On Tivo, if the judge rules that Dish must shut off the DVR's what is Charlie going to do?
From the big picture Dish will be doing business with Tivo. He would be doing business with them today but they have an honest disagreement. The judge will more then likly make a ruling which will set the ground rules going forward. Dish and Tivo have a lot in common.
(Charlie has been attending the Chase Carey speech school, with a lot of UMMMs today)
Charlie says he would need to see the Judges ruling before deciding how to move ahead.
On to next question. What can you do to reverse the downword trends of new subscribers.
Charlie says that from a marketing perspective that they are second tier compaired to their competition. (How many YEARS have I been saying that Dish Networks marketing sucks...)
Charlie says consumers are downsizing their costs and that is a good thing for them (dish). (I dont see how its a good thing.)
Maybe Dish could just buy TiVo? The benefit could be for the name/goodwill, IP property, ending a lawsuit, marketing and competitive advantage (to DirecTV).
TiVo has name and supporter loyalty and recognition.
And while Dish's DVRs may be better, the average customer tends to first look at the prices (of all the costs), as DVRs are still a luxury item. A customer choosing between DirecTV or Dish won't know if the Dish DVR is better, (the EPG is user friendly or not) or not, until they've become accustomed to one, and had a chance to use another, but by then the customer is on a contract. From buying Tivo, Dish could just incorporate some TiVo features (some of its software) into the next rollouts (take out anything that would help Dish's models), the peanut shaped remote possibly, while retaining majority of the 722/922 product in the next DVR/receiver model, and keep some of TiVo's software engineers on the Dish's staff.
At the same time, Dish could cease new sales of TiVo's standalone models. That'd hurt cable and Fios to an extent, as those Fios and cable customers would have only the DVR that's provided by the cable telco.

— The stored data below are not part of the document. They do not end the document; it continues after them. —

(** *** The invariant of the process *)
Record inv x : Prop := {
  inv_count : reqCount (st (sh x)) = int32 (Z.of_nat (many counted_req (gs x)));
  inv_writer i : writer (mtx (sh x)) = Some i ↔ ∃ g, gs x !! i = Some g ∧ writing g = true;
  inv_readers : readers (mtx (sh x)) = many reading (gs x);
  inv_excl i g : gs x !! i = Some g → exclusive g = true → many reading (gs x) = 0%nat;
}.
Lemma excl_writing g : exclusive g = true → writing g = true.
Proof. destruct g as [q ctx d [] v|uid []]; done. Qed.
Lemma int32_add a b : int32 (int32 a + b) = int32 (a + b).
Proof.
  unfold int32. f_equal.
  replace ((a + 2 ^ 31) mod 2 ^ 32 - 2 ^ 31 + b + 2 ^ 31) with ((a + 2 ^ 31) mod 2 ^ 32 + b) by lia.
  rewrite Zplus_mod_idemp_l. f_equal. lia.
Qed.
(** A new goroutine holds nothing. *)
Lemma inv_arrive x g : inv x → fresh g → inv (Pool (sh x) (gs x ++ [g])).
Proof.
  intros [Hcount Hwr Hrd Hex] Hg.
  assert (counted_req g = false ∧ writing g = false ∧ reading g = false) as (Hc & Hw & Hr).
  { destruct g as [q c d p v|uid p]; simpl in Hg; [injection Hg as -> -> ->|subst p]; done. }
  assert (Hm : ∀ f, f g = false → many f (gs x ++ [g]) = many f (gs x)).
  { intros f Hf. rewrite many_app, many_one, Hf. simpl. lia. }
  split; simpl; rewrite ?Hm by done; [done| |done|].
  - intros i. rewrite Hwr. split; intros (g' & Hi & Hg'); exists g'; (split; [|done]).
    + by apply lookup_app_l_Some.
    + apply lookup_spawned in Hi as [?| ->]; [done|congruence].
  - intros i g' [Hi| ->]%lookup_spawned Hg'; [by eapply Hex|]. apply excl_writing in Hg'. congruence.
Qed.
(** The writer is the only goroutine that writes. *)
Lemma writer_only x i j g h : inv x →
  gs x !! i = Some g → writing g = true → gs x !! j = Some h → writing h = true → i = j.
Proof.
  intros Hinv Hi Hg Hj Hh.
  assert (writer (mtx (sh x)) = Some i) as Hwi by (apply Hinv; by exists g).
  assert (writer (mtx (sh x)) = Some j) as Hwj by (apply Hinv; by exists h). congruence.
Qed.
Lemma no_writer x j h : inv x → writer (mtx (sh x)) = None → gs x !! j = Some h → writing h = false.
Proof.
  intros Hinv Hn Hj. destruct (writing h) eqn:Hh; [|done].
  assert (writer (mtx (sh x)) = Some j) by (apply Hinv; by exists h). congruence.
Qed.
Lemma still_writing x i g g' : gs x !! i = Some g → writing g' = writing g → ∀ j,
  (∃ h, gs x !! j = Some h ∧ writing h = true) ↔ (∃ h, <[i := g']> (gs x) !! j = Some h ∧ writing h = true).
Proof.
  intros Hi Hw j. split; intros (h & Hj & Hh).
  - destruct (decide (j = i)) as [->|Hne]; [|exists h; by rewrite list_lookup_insert_ne].
    exists g'. split; [by eapply lookup_self|]. congruence.
  - apply (lookup_moved _ _ _ _ _ _ Hi) in Hj as [[-> ->]|[? ?]]; [|by exists h].
    exists g. split; [done|congruence].
Qed.
(** A move keeps the mutex in agreement with what the goroutines hold. *)
Lemma moves_writer x i g g' s' : inv x → gs x !! i = Some g → moves i g g' (mtx (sh x)) (mtx s') →
  ∀ j, writer (mtx s') = Some j ↔ ∃ h, <[i := g']> (gs x) !! j = Some h ∧ writing h = true.
Proof.
  intros Hinv Hi Hm j. pose proof (inv_writer x Hinv j) as Hwr.
  pose proof (still_writing x i g g' Hi) as Hstill.
  inversion Hm as [Hw|Hn Hw|Hw|Hn Hw Hw'|Hw Hw']; cbn [writer].
  - by rewrite <- Hstill.
  - by rewrite <- Hstill, <- Hwr, Hn.
  - by rewrite <- Hstill.
  - split.
    + intros [= <-]. exists g'. split; [by eapply lookup_self|done].
    + intros (h & [[-> _]|[_ Hj]]%(lookup_moved _ _ _ _ _ _ Hi) & Hh); [done|].
      by rewrite (no_writer x j h) in Hh.
  - split; [done|]. intros (h & [[_ ->]|[Hne Hj]]%(lookup_moved _ _ _ _ _ _ Hi) & Hh); [congruence|].
    by destruct (Hne (writer_only x j i h g Hinv Hj Hh Hi Hw)).
Qed.
Lemma moves_readers x i g g' s' : inv x → gs x !! i = Some g → moves i g g' (mtx (sh x)) (mtx s') →
  readers (mtx s') = many reading (<[i := g']> (gs x)).
Proof.
  intros Hinv Hi Hm. pose proof (many_insert reading (gs x) i g g' Hi) as Hread.
  pose proof (inv_readers x Hinv) as Hrd.
  inversion Hm as [? Hr|? ? ? Hr Hr'|? ? Hr Hr'|? ? ? ? Hr|? ? ? Hr]; cbn [readers];
    first [rewrite Hr, Hr' in Hread | rewrite Hr in Hread]; cbn [Nat.b2n] in Hread; lia.
Qed.
Lemma moves_excl x i g g' s' : inv x → gs x !! i = Some g → moves i g g' (mtx (sh x)) (mtx s') →
  ∀ j h, <[i := g']> (gs x) !! j = Some h → exclusive h = true → readers (mtx s') = 0%nat.
Proof.
  intros Hinv Hi Hm j h Hj Hh. pose proof (inv_readers x Hinv) as Hrd.
  apply (lookup_moved _ _ _ _ _ _ Hi) in Hj as [[-> ->]|[Hne Hj]].
  - inversion Hm as [? ? He| | | |]; simpl; try congruence.
    destruct (He Hh) as [He'|[_ ?]]; [|done]. rewrite Hrd. by eapply (inv_excl x Hinv).
  - pose proof (inv_excl x Hinv j h Hj Hh) as H0r. apply excl_writing in Hh.
    inversion Hm as [|Hn|? ? Hr|Hn|]; simpl; try congruence.
    + by rewrite (no_writer x j h) in Hh.
    + by rewrite Hrd, H0r.
Qed.
Lemma inv_sched x i g g' s' : inv x → gs x !! i = Some g →
  gstep i g (sh x) = Done (g', s') → inv (Pool s' (<[i := g']> (gs x))).
Proof.
  intros Hinv Hi [Hm Hc]%gstep_effect. split; simpl.
  2: by apply (moves_writer x i g).
  2: by apply (moves_readers x i g).
  2: { intros j h Hj Hh. rewrite <- (moves_readers x i g g' s' Hinv Hi Hm).
       by eapply (moves_excl x i g g' s'). }
  pose proof (many_insert counted_req (gs x) i g g' Hi) as Hmany. unfold unit_of in Hc.
  pose proof (inv_count x Hinv) as Hcount. destruct Hc as [[Hu ->]| ->]; rewrite Hcount.
  - f_equal. lia.
  - rewrite int32_add. f_equal. lia.
Qed.
Lemma inv_init w : inv (init_proc w).
Proof.
  split; simpl; [done| |done|done]. intros i. split; [done|]. by intros (g & ? & _).
Qed.
(** A state a proxy that starts with the network [w] can reach. *)
Definition reachable x : Prop :=
  ∃ w es, Forall (event_ok fresh) es ∧ steps gstep es (init_proc w) = Done x.
Lemma reachable_inv x : reachable x → inv x.
Proof. intros (w & es & Hes & He). by apply (steps_keep gstep fresh inv inv_arrive inv_sched es _ _ (inv_init w)). Qed.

Aside from TiVo, Dish could do what DirecTV does and make it a lot harder for customers to drop. DirecTV's get out of contract is $20x remaining months. Dish's is $10x remaining months. Right?
I think though DirecTV knew to target some markets better. I mean they carry YES in the NY market, while Dish didn't. That's a huge market where Dish didn't see the potential value in to go after customers. Cable is still a lot higher in price in NY, and DirecTV is considered a value there.
In Philly, DirecTV carries more local channels. I don't think customers like when locals are dropped. Dish quietly dropped WYBE. It's a lot worse than when ordinary cable nets are dropped. Dish plays bean counter (dropping locals) thinking they'll save money here and there, but it may make them lose customers.